There was an era in the 90s when ULFA superimposed itself on the Assamese society. It was not merely an insurgent organization with a secessionist goal it saw itself as a custodian of the Assamese way of life and culture. But because of the vexed nature of polity in the NE it also gave rise to another phenomenon the Surrendered ULFA or SULFA which was when Assamese society nosedived into new lows. The lure of surrender was so great that “boys” surrendered enmasse to avail benefits of “rehabilitation”. The author laments what model the government seeks to display when former murderers are seen moving with private security and living lavish life to the new generation. Perhaps the policy of handling surrendered militants warrants a new look;. While it must be the target of the government to wean away as many misguided youths as possible from the clutches of misguided campaigns yet it must not be seen as a way of “easy life” by the next generation.
In the case of Nagaland the author tires to place the debate on the Naga identity question alongwith the concerns of Manipur another frontier state which has forever been a source of trouble. The NSCN-IM with whom the Indian government has a almost a two decade long ceasefire now looms large over political and social life of the Nagas living not only in Nagaland but also the states of Manipur Assam and Arunachal Pradesh. The project of “Greater Nagalim” sets it with a collisionary course with the other powers of NE including Manipur and Assam. In the end the author tries to devise solutions which would give a cultural integrity and unity to Nagas while keeping the territorial boundaries of the other North Eastern states intact.

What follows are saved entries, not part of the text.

Lemma warm_run own es A bv cid gp txs :
  refines answer own base r b (es_world es) d A → ready es bv cid gp →
  a_depth A + 2 + frames_total cid txs < 2 ^ 63 →
  ∃ w', (c ← in_world (Clone d); WarmUpCache txs c) es = (Ok tt, set_world w' es) ∧
    refines answer own base r b w' d A ∧ untouched answer b r (es_world es) w'.
Proof.
  intros Href [Hgp Hcid Hbv] Hd. pose proof (frames_total_nonneg cid txs) as Hnn.
  destruct (clone_step answer own base r b _ d A Href) as (w1 & Hrun & Hc & Href1 & _ & _ & Hconf); [lia|].
  assert (untouched answer b r (es_world es) w1) as Hu1.
  { eapply (untouched_step answer r b _ (es_world es) w1 _ []); [apply untouched_refl|exact Hconf|lia|].
    by intros l ?%elem_of_nil. }
  destruct (warm_world_untouched answer N HN r b bv cid _ _ _ _ w1 txs Hc) as (w2 & Hrun2 & Hu2 & Hf2);
    [simpl; lia|].
  exists w2. split_and!; [|by eapply untouched_refines|by eapply untouched_trans].
  rewrite (bind_Ok _ _ _ _ _ (in_world_Ok _ es _ _ Hrun)). unfold WarmUpCache, the_evm, ChainID.
  rewrite bind_gets. rewrite (bind_deref (λ s, chainConfig_ChainID (es_evm s)) _ _ cid) by exact Hcid.
  assert (block_values (vmContext (es_evm es)) w1 = (Ok bv, w1)) as Hbv1.
  { eapply block_values_ext; [|exact Hbv]. exact (cf_bigs _ _ _ _ _ _ _ _ Hconf). }
  apply (in_world_Ok _ (set_world w1 es)). cbn [es_world es_evm set_world]. by rewrite (bind_Ok _ _ _ _ _ Hbv1).
Qed.

(** The snapshots executing a list of transactions may take. *)
Definition exec_total (cid : Z) (txs : list Transaction) : Z :=
  foldr (λ tx n, 1 + frames_of (tx_message cid tx) + n) 0 txs.

Lemma exec_total_frames cid txs : 0 ≤ frames_total cid txs ≤ exec_total cid txs.
Proof.
  split; [apply frames_total_nonneg|]. induction txs as [|tx txs IH]; simpl; lia.
Qed.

In the end the author tries to bridge the gap between mainland understanding of NE which is often clouded by a military vision and security perception and trying to build an image for a inclusive NE within the colorful imagination of the Indian project. Eventually the NE has to play a “transnational” and a major role in India’s Look East policy and it is towards this objective and framework that NE must be placed in policy discourses. A region that is unique can be integrated seamlessly into the national polity rather than being viewed with trouble and suspicion. The author offers us an understanding of looking at NE not as spolit troublemakers but rather as a historical gap with the rest of the nation that can be bridged with a proper understanding of the region.